(* ===== verification/Routing.v ===== *)
(** The choice of a chat node ([src/common/ChatServerSelector.cpp]). *)
From S2P Require Import Prelude.

Module ChatServerSelector.

(** [ChatServerSelector.h] *)
Record ServerLoad := mkServerLoad { name : string; connection_count : Z }.

Definition INT_MAX : Z := 2 ^ 31 - 1.

(** [operator<=] of [std::string]: lexicographic on unsigned bytes. *)
Definition string_le (a b : string) : Prop := String.leb a b = true.

#[global] Instance string_le_dec : RelDecision string_le.
Proof. intros a b. unfold string_le. apply _. Defined.

(** The running minimum of the first loop, started at [INT_MAX]. *)
Definition minimum (healthy_servers : list ServerLoad) : Z :=
  foldl (fun m server => Z.min m (connection_count server)) INT_MAX healthy_servers.

Definition candidates (healthy_servers : list ServerLoad) : list string :=
  let m := minimum healthy_servers in
  merge_sort string_le
    (name <$> filter (fun server => connection_count server = m) healthy_servers).

Definition selectLeastLoaded (healthy_servers : list ServerLoad) (round_robin_cursor : nat)
    : option string :=
  match healthy_servers with
  | [] => None
  | _ => let c := candidates healthy_servers in
         c !! (round_robin_cursor mod length c)%nat
  end.

(** *** The byte order is total *)

#[global] Instance string_le_total : Total string_le.
Proof.
  intros a b. unfold string_le, String.leb.
  rewrite (String.compare_antisym b a). destruct (String.compare a b); simpl; auto.
Qed.

#[global] Instance string_le_anti : AntiSymm (=) string_le.
Proof.
  intros a b. unfold string_le, String.leb. rewrite (String.compare_antisym b a).
  destruct (String.compare a b) eqn:E; simpl; try done.
  intros _ _. by apply String.compare_eq_iff in E.
Qed.

(** *** The least load *)

Lemma foldl_min_spec l m0 :
  let m := foldl (fun m server => Z.min m (connection_count server)) m0 l in
  m <= m0 /\ (forall x, x ∈ l -> m <= connection_count x) /\
  (m = m0 \/ exists x, x ∈ l /\ connection_count x = m).
Proof.
  revert m0. induction l as [|x l IH]; intros m0; simpl.
  { split; [lia|]. split; [by intros ? ?%elem_of_nil|by left]. }
  destruct (IH (Z.min m0 (connection_count x))) as (H1 & H2 & H3).
  split; [lia|]. split.
  - intros y [->|Hy]%elem_of_cons; [lia|auto].
  - destruct H3 as [H3|(y & Hy & E)]; [|right; exists y; set_solver].
    destruct (Z.min_spec m0 (connection_count x)) as [[_ E]|[_ E]]; rewrite E in *; [by left|].
    right. exists x. split; [set_solver|lia].
Qed.

Definition least_loaded (servers : list ServerLoad) (s : ServerLoad) : Prop :=
  s ∈ servers /\ forall s', s' ∈ servers -> connection_count s <= connection_count s'.

Lemma candidates_spec servers n :
  Forall (fun s => is_int (connection_count s) = true) servers ->
  n ∈ candidates servers <-> exists s, least_loaded servers s /\ name s = n.
Proof.
  intros Hint. unfold candidates. rewrite merge_sort_Permutation, list_elem_of_fmap.
  setoid_rewrite list_elem_of_filter. pose proof (foldl_min_spec servers INT_MAX) as (_ & H2 & H3).
  fold (minimum servers) in *. split.
  - intros (s & -> & E & Hs). exists s. split; [|done]. split; [done|].
    intros s' Hs'. rewrite E. auto.
  - intros (s & [Hs Hmin] & <-). exists s. split_and!; try done.
    apply Z.le_antisymm; [|auto]. destruct H3 as [H3|(y & Hy & E)].
    + rewrite Forall_forall in Hint. specialize (Hint s Hs). unfold is_int, INT_MAX in *.
      bool_hyps. lia.
    + rewrite <- E. auto.
Qed.

Lemma candidates_nonempty servers :
  Forall (fun s => is_int (connection_count s) = true) servers ->
  servers <> [] -> candidates servers <> [].
Proof.
  intros Hint Hne Hc.
  assert (exists s, least_loaded servers s) as [s Hs].
  { pose proof (foldl_min_spec servers INT_MAX) as (_ & H2 & [H3|(y & Hy & E)]).
    - destruct servers as [|s l]; [done|]. exists s. split; [set_solver|]. intros s' Hs'.
      rewrite Forall_forall in Hint. specialize (Hint s ltac:(set_solver)).
      specialize (H2 s' Hs'). simpl in H2, H3. unfold is_int, INT_MAX in *. bool_hyps. lia.
    - exists y. split; [done|]. intros s' Hs'. rewrite E. auto. }
  assert (name s ∈ candidates servers) as Hin by (rewrite candidates_spec; eauto).
  rewrite Hc in Hin. set_solver.
Qed.

(** Whatever the cursor, the chosen name is a least loaded one. *)
Lemma select_spec servers cursor :
  Forall (fun s => is_int (connection_count s) = true) servers -> servers <> [] ->
  exists s, least_loaded servers s /\ selectLeastLoaded servers cursor = Some (name s).
Proof.
  intros Hint Hne. pose proof (candidates_nonempty servers Hint Hne) as Hc.
  assert (0 < length (candidates servers))%nat by (destruct (candidates servers); simpl; [done|lia]).
  destruct (lookup_lt_is_Some_2 (candidates servers)
              (cursor mod length (candidates servers))) as [n Hn].
  { apply Nat.mod_upper_bound. lia. }
  assert (selectLeastLoaded servers cursor = Some n) as -> by (by destruct servers).
  apply list_elem_of_lookup_2, candidates_spec in Hn as (s & ? & <-); [eauto|done].
Qed.

(** The selector picks, for every non-empty list of healthy servers and
    every cursor, the name of a server whose connection count is the least. *)
Theorem select_least_loaded servers cursor :
  Forall (fun s => is_int (connection_count s) = true) servers -> servers <> [] ->
  exists s, least_loaded servers s /\ selectLeastLoaded servers cursor = Some (name s).
Proof. apply select_spec. Qed.

Lemma select_least_loaded_witness :
  exists s, least_loaded [mkServerLoad "b" 3; mkServerLoad "a" 3; mkServerLoad "c" 9] s /\
    selectLeastLoaded [mkServerLoad "b" 3; mkServerLoad "a" 3; mkServerLoad "c" 9] 7 = Some (name s).
Proof.
  apply (select_least_loaded [mkServerLoad "b" 3; mkServerLoad "a" 3; mkServerLoad "c" 9] 7).
  - by repeat constructor.
  - done.
Defined.

(** The picks of [k] consecutive cursors. *)
Definition picks (servers : list ServerLoad) (cursor k : nat) : list (option string) :=
  (fun i => selectLeastLoaded servers (cursor + i)) <$> seq 0 k.

Lemma rotation_Permutation {A} (c : list A) (k : nat) :
  c <> [] -> ((fun i => c !! ((k + i) mod length c)%nat) <$> seq 0 (length c)) ≡ₚ Some <$> c.
Proof.
  intros Hc. assert (0 < length c)%nat by (destruct c; simpl; [done|lia]).
  induction k as [|k IH].
  - apply eq_Permutation. apply list_eq_Forall2, Forall2_fmap_2, Forall2_lookup. intros i.
    destruct (c !! i) as [x|] eqn:E.
    + pose proof (lookup_lt_Some _ _ _ E). rewrite lookup_seq_lt by done. constructor.
      simpl. by rewrite Nat.mod_small by done.
    + apply lookup_ge_None in E. rewrite lookup_seq_ge by done. constructor.
  - rewrite <- IH.
    assert (seq 0 (length c) = 0%nat :: seq 1 (length c - 1)) as E1.
    { destruct (length c) eqn:?; [lia|]. simpl. by rewrite Nat.sub_0_r. }
    rewrite E1 at 2. rewrite fmap_cons, Nat.add_0_r.
    assert (seq 0 (length c) = seq 0 (length c - 1) ++ [(length c - 1)%nat]) as E2.
    { rewrite <- seq_S. f_equal. lia. }
    rewrite E2, fmap_app. simpl. rewrite <- Permutation_cons_append.
    replace (S (k + (length c - 1)))%nat with (k + 1 * length c)%nat by lia.
    rewrite Nat.Div0.mod_add. constructor. apply eq_Permutation.
    rewrite <- (fmap_S_seq 0 (length c - 1)), <- list_fmap_compose.
    apply list_fmap_ext. intros ? i _. unfold compose. by rewrite Nat.add_succ_r.
Qed.

(** The names of the least loaded servers. *)
Definition least_loaded_names (servers : list ServerLoad) : list string :=
  name <$> filter (fun s => Forall (fun s' => connection_count s <= connection_count s') servers) servers.

Lemma candidates_names servers :
  Forall (fun s => is_int (connection_count s) = true) servers ->
  candidates servers ≡ₚ least_loaded_names servers.
Proof.
  intros Hint. unfold candidates, least_loaded_names. rewrite merge_sort_Permutation.
  apply eq_Permutation. f_equal. pose proof (foldl_min_spec servers INT_MAX) as (H1 & H2 & H3).
  fold (minimum servers) in *. apply filter_iff_in. intros s Hs. rewrite Forall_forall. split.
  - intros E s' Hs'. rewrite E. auto.
  - intros Hmin. apply Z.le_antisymm; [|auto]. destruct H3 as [H3|(y & Hy & E)]; [|rewrite <- E; auto].
    rewrite Forall_forall in Hint. specialize (Hint s Hs). unfold is_int, INT_MAX in *. bool_hyps. lia.
Qed.

(** Round robin is fair: over any run of as many consecutive cursors as
    there are least-loaded servers, each of them is picked once, whatever the
    cursor the run starts at. *)
Theorem round_robin_fair servers cursor :
  Forall (fun s => is_int (connection_count s) = true) servers -> servers <> [] ->
  picks servers cursor (length (least_loaded_names servers)) ≡ₚ Some <$> least_loaded_names servers.
Proof.
  intros Hint Hne. pose proof (candidates_names servers Hint) as Hp.
  rewrite <- (Permutation_length Hp). etrans; [|by apply fmap_Permutation].
  rewrite <- (rotation_Permutation (candidates servers) cursor) by auto using candidates_nonempty.
  unfold picks. apply eq_Permutation, list_fmap_ext. intros i j _. by destruct servers.
Qed.

Lemma round_robin_fair_witness :
  picks [mkServerLoad "b" 3; mkServerLoad "a" 3; mkServerLoad "c" 9] 5 2 ≡ₚ [Some "b"; Some "a"].
Proof.
  apply (round_robin_fair [mkServerLoad "b" 3; mkServerLoad "a" 3; mkServerLoad "c" 9] 5).
  - by repeat constructor.
  - done.
Defined.

End ChatServerSelector.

----

--- PROBLEM ---
In the listing above, find each line with the word "cursors" and return it.

--- ANSWER SECTION ---
(** The picks of [k] consecutive cursors. *)
(** Round robin is fair: over any run of as many consecutive cursors as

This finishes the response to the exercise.